* Task to carry out
The result should be every line in the data below that carries the string "SnapOf".

+++

(** [commit(eventstream, callback)]. The result is the world and the
    EventStream object after the call and the calls the callback received.
    The storage is taken to call back before it returns, as the in-memory
    one does, and the last task of [async.waterfall] to be handed the final
    handler itself (async up to 0.2), so each [callback(...)] of
    [commitEvents] reaches the caller. An exception of [addEvents] leaves
    [commitEvents] behind the loop, before the batch is queued and
    moved. *)
Definition commit (es : EventStream) (w : World St)
  : World St * EventStream * list (reply EventStream) :=
  match storage w with
  | None => (w, es, [Err configurationError])
  | Some st =>
      match getId st with
      | (st1, Err e) =>
          (mkWorld (objects w) (Some st1) (dispatcher w) (clockReads w),
           es, [Err e])
      | (st1, Thrown e) =>
          (mkWorld (objects w) (Some st1) (dispatcher w) (clockReads w),
           es, [Thrown e])
      | (st1, Ok id) =>
          let batch := uncommittedEvents es in
          let '(h1, reads1) :=
            commitLoop id batch 0 (currentRevision (objects w) es)
                       (objects w) (clockReads w) in
          let '(st2, added) := addEvents (Some batch) h1 st1 in
          let queue := addUndispatchedEvents batch (dispatcher w) in
          let es' := {| es_streamId := es_streamId es;
                        events := events es ++ batch;
                        uncommittedEvents := [];
                        lastRevision := lastRevision es |} in
          match added with
          | Thrown e =>
              (mkWorld h1 (Some st2) (dispatcher w) reads1, es, [Thrown e])
          | Err e =>
              (mkWorld h1 (Some st2) queue reads1, es', [Err e; Ok es'])
          | Ok _ =>
              (mkWorld h1 (Some st2) queue reads1, es', [Ok es'])
          end
      end
  end.

(** [getEventStream(streamId, revMin, revMax, callback)]. *)
Definition getEventStream (sid : string) (revMin revMax : Z) (w : World St)
  : reply EventStream :=
  match storage w with
  | None => Err configurationError
  | Some st =>
      match getEvents sid revMin revMax st with
      | Err e => Err e
      | Thrown e => Thrown e
      | Ok evts => Ok (newEventStream sid evts)
      end
  end.

(** The revision the event load of [getFromSnapshot] starts at. *)
Definition startRevision (snap : snapval) : Z :=
  match snap with
  | SnapOf s =>
      match revision s with
      | Some r => r + 1
      | None => 0
      end
  | SnapEmpty | SnapUndefined => 0
  end.

(** [getFromSnapshot(streamId, maxRev, callback)]: the calls the callback
    receives; [callback(null, snapshot, eventStream)] carries the pair,
    with [None] for an undefined [eventStream]. After [callback(err)] the
    handler of [getEventStream] goes on to [callback(null)], which reaches
    the caller under the same reading of [async.waterfall] as in
    [commit]. *)
Definition getFromSnapshot (sid : string) (maxRev : Z) (w : World St)
  : list (reply (snapval * option EventStream)) :=
  match storage w with
  | None => [Err configurationError]
  | Some st =>
      match getSnapshot sid maxRev st with
      | None => []
      | Some (Err e) => [Err e]
      | Some (Thrown e) => [Thrown e]
      | Some (Ok snap) =>
          match getEventStream sid (startRevision snap) maxRev w with
          | Err e => [Err e; Ok (snap, None)]
          | Thrown e => [Thrown e]
          | Ok stream => [Ok (snap, Some stream)]
          end
      end
  end.

(** [createSnapshot(streamId, revision, data, callback)]. *)
Definition createSnapshot (sid : string) (rev : option Z) (d : Js.value)
    (w : World St) : World St * list (reply unit) :=
  match storage w with
  | None => (w, [Err configurationError])
  | Some st =>
      match getId st with
      | (st1, Err e) =>
          (mkWorld (objects w) (Some st1) (dispatcher w) (clockReads w),
           [Err e])
      | (st1, Thrown e) =>
          (mkWorld (objects w) (Some st1) (dispatcher w) (clockReads w),
           [Thrown e])
      | (st1, Ok id) =>
          let '(st2, r) := addSnapshot (mkSnapshot (Some id) sid rev d) st1 in
          (mkWorld (objects w) (Some st2) (dispatcher w) (clockReads w), [r])
      end
  end.

End Store.

(** * Vocabulary of the properties *)

(** ** Positions of a log

    "ordered events with minRev <= index < maxRev, using zero-based
    positional indexing over the stream's event log"; "maxRev = -1 means to
    end". *)

(** The position [i] lies between the bounds. *)
Definition inRange (minRev maxRev : Z) (i : nat) : Prop :=
  minRev <= Z.of_nat i /\ (maxRev = -1 \/ Z.of_nat i < maxRev).

#[global] Instance inRange_dec minRev maxRev i :
  Decision (inRange minRev maxRev i).
Proof. unfold inRange. apply _. Defined.

(** The elements of [log] whose position, counted from [off], lies between
    the bounds. *)
Definition positionsFrom {A : Type} (off : nat) (minRev maxRev : Z)
    (log : list A) : list A :=
  (filter (fun ix => inRange minRev maxRev ix.1)
          (imap (fun i x => ((off + i)%nat, x)) log)).*2.

Definition positionsBetween {A : Type} (minRev maxRev : Z) (log : list A)
  : list A :=
  positionsFrom 0 minRev maxRev log.

(** The contract of [getEvents] as the specification words it, for
    arbitrary integer bounds. *)
Definition getEvents_contract (sid : string) (minRev maxRev : Z)
    (s : InMemory.Storage) : Prop :=
  InMemory.getEvents sid minRev maxRev s
  = Ok (match InMemory.store s !! sid with
        | Some log => positionsBetween minRev maxRev log
        | None => []
        end).

(** ** Event objects, revisions and the steps between two calls *)

(** The event object is held by the log of some stream. *)
Definition stored (s : InMemory.Storage) (l : loc) : Prop :=
  exists k log, InMemory.store s !! k = Some log /\ l ∈ log.

(** What can happen to the event objects and the storage between two calls:
    the operations of the storage, the creation of an Event object by
    [addEvent], and the assignments of the commit loop. *)
Inductive storageStep :
  heap * InMemory.Storage -> heap * InMemory.Storage -> Prop :=
| step_addEvents evts h s :
    storageStep (h, s) (h, (InMemory.addEvents evts h s).1)
| step_addSnapshot snap h s :
    storageStep (h, s) (h, (InMemory.addSnapshot snap s).1)
| step_getId h s :
    storageStep (h, s) (h, (InMemory.getId s).1)
| step_setEventToDispatched l h s :
    storageStep (h, s) (InMemory.setEventToDispatched l h, s)
| step_newEvent sid p h s :
    storageStep (h, s) ((alloc (newEvent sid p) h).2, s)
| step_seal l id i stamp rev h s :
    storageStep (h, s) (<[l := seal id i stamp rev (h !!! l)]> h, s).

(** The event carries a revision assigned by a commit: a number, not below
    zero. *)
Definition committed (h : heap) (l : loc) : Prop :=
  exists r, streamRevision (h !!! l) = Some r /\ 0 <= r.

(** [m] is the greatest [streamRevision] among the events. *)
Definition isMaxRevision (h : heap) (evts : list loc) (m : Z) : Prop :=
  (exists l, l ∈ evts /\ streamRevision (h !!! l) = Some m)
  /\ forall l r, l ∈ evts -> streamRevision (h !!! l) = Some r -> r <= m.

(** The list carries its positions as revisions: the event at position i has
    [streamRevision] i, so the revisions are 0, 1, 2, ... without a gap. *)
Definition dense (h : heap) (log : list loc) : Prop :=
  forall (i : nat) l, log !! i = Some l ->
    streamRevision (h !!! l) = Some (Z.of_nat i).

(** An EventStream as [getEventStream] and [addEvent] build it over the
    heap [h]: the uncommitted events are distinct existing objects, apart
    from the loaded ones. *)
Definition wellFormed (h : heap) (es : EventStream) : Prop :=
  lastRevision es = -1
  /\ NoDup (uncommittedEvents es)
  /\ (forall l, l ∈ uncommittedEvents es -> (l < length h)%nat)
  /\ (forall l, l ∈ events es -> (l < length h)%nat)
  /\ (forall l, l ∈ uncommittedEvents es -> l ∉ events es).

(** ** The claims on commit, the round trip and getFromSnapshot *)

(** The EventStream object after [commitEvents]. *)
Definition moved (es : EventStream) : EventStream :=
  {| es_streamId := es_streamId es;
     events := events es ++ uncommittedEvents es;
     uncommittedEvents := [];
     lastRevision := lastRevision es |}.

(** The effect of [commit] on the batch as the specification states it:
    one id and one stamp for the whole batch, the index as
    [commitSequence], and [dispatched] false on each event. *)
Definition commit_as_claimed {St : Type} `{IStorage St} (now : nat -> Z)
    (es : EventStream) (w : World St) : Prop :=
  let after := objects (commit now es w).1.1 in
  exists id stamp, forall k l,
    uncommittedEvents es !! k = Some l ->
    commitSequence (after !!! l) = Some (Z.of_nat k)
    /\ commitId (after !!! l) = Some id
    /\ commitStamp (after !!! l) = Some stamp
    /\ dispatched (after !!! l) = false.

(** [stream = getEventStream(sid, revMin, revMax); stream.addEvent(p);
    stream.commit(); getEventStream(sid, 0, -1)]: the payloads of the
    events of the EventStream loaded last. An exception ends the
    sequence. *)
Definition roundTrip {St : Type} `{IStorage St} (now : nat -> Z)
    (sid : string) (revMin revMax : Z) (p : Js.value) (w : World St)
  : reply (list Js.value) :=
  match getEventStream sid revMin revMax w with
  | Err e => Err e
  | Thrown e => Thrown e
  | Ok es =>
      let '(es1, h1) := addEvent p es (objects w) in
      let '(w2, _, calls) :=
        commit now es1
               (mkWorld h1 (storage w) (dispatcher w) (clockReads w)) in
      match last calls with
      | Some (Thrown e) => Thrown e
      | _ =>
          match getEventStream sid 0 (-1) w2 with
          | Err e => Err e
          | Thrown e => Thrown e
          | Ok es3 =>
              Ok ((fun l => payload (objects w2 !!! l)) <$> events es3)
          end
      end
  end.

(** The round trip as the specification states it: the payload comes
    back. *)
Definition roundTrip_yields (now : nat -> Z) (sid : string)
    (revMin revMax : Z) (p : Js.value) (w : World InMemory.Storage) : Prop :=
  exists ps, roundTrip now sid revMin revMax p w = Ok ps /\ p ∈ ps.

(** [getFromSnapshot] as the specification states it: the pair is handed
    over; the stream is the one loaded from [snap.revision + 1], or from 0
    when the snapshot has no revision; and, when the snapshot has a
    revision and the stream is not empty, the first event lies behind the
    snapshot and the stream holds exactly the events with a revision in
    (snap.revision, maxRev]. *)
Definition fromSnapshot_as_claimed (sid : string) (maxRev : Z)
    (w : World InMemory.Storage) : Prop :=
  exists snap stream,
    getFromSnapshot sid maxRev w = [Ok (snap, Some stream)]
    /\ (forall sn r0,
          snap = SnapOf sn -> revision sn = Some r0 ->
          getEventStream sid (r0 + 1) maxRev w = Ok stream
          /\ (events stream <> [] ->
              (forall l0, events stream !! 0%nat = Some l0 ->
                 exists r,
                   streamRevision (objects w !!! l0) = Some r /\ r0 < r)
              /\ (forall s log l r,
                    storage w = Some s ->
                    InMemory.store s !! sid = Some log ->
                    l ∈ log -> streamRevision (objects w !!! l) = Some r ->
                    l ∈ events stream <-> r0 < r /\ r <= maxRev)))
    /\ ((forall sn, snap = SnapOf sn -> revision sn = None) ->
        getEventStream sid 0 maxRev w = Ok stream).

+++

* Task response
  | SnapOf s =>
          snap = SnapOf sn -> revision sn = Some r0 ->
    /\ ((forall sn, snap = SnapOf sn -> revision sn = None) ->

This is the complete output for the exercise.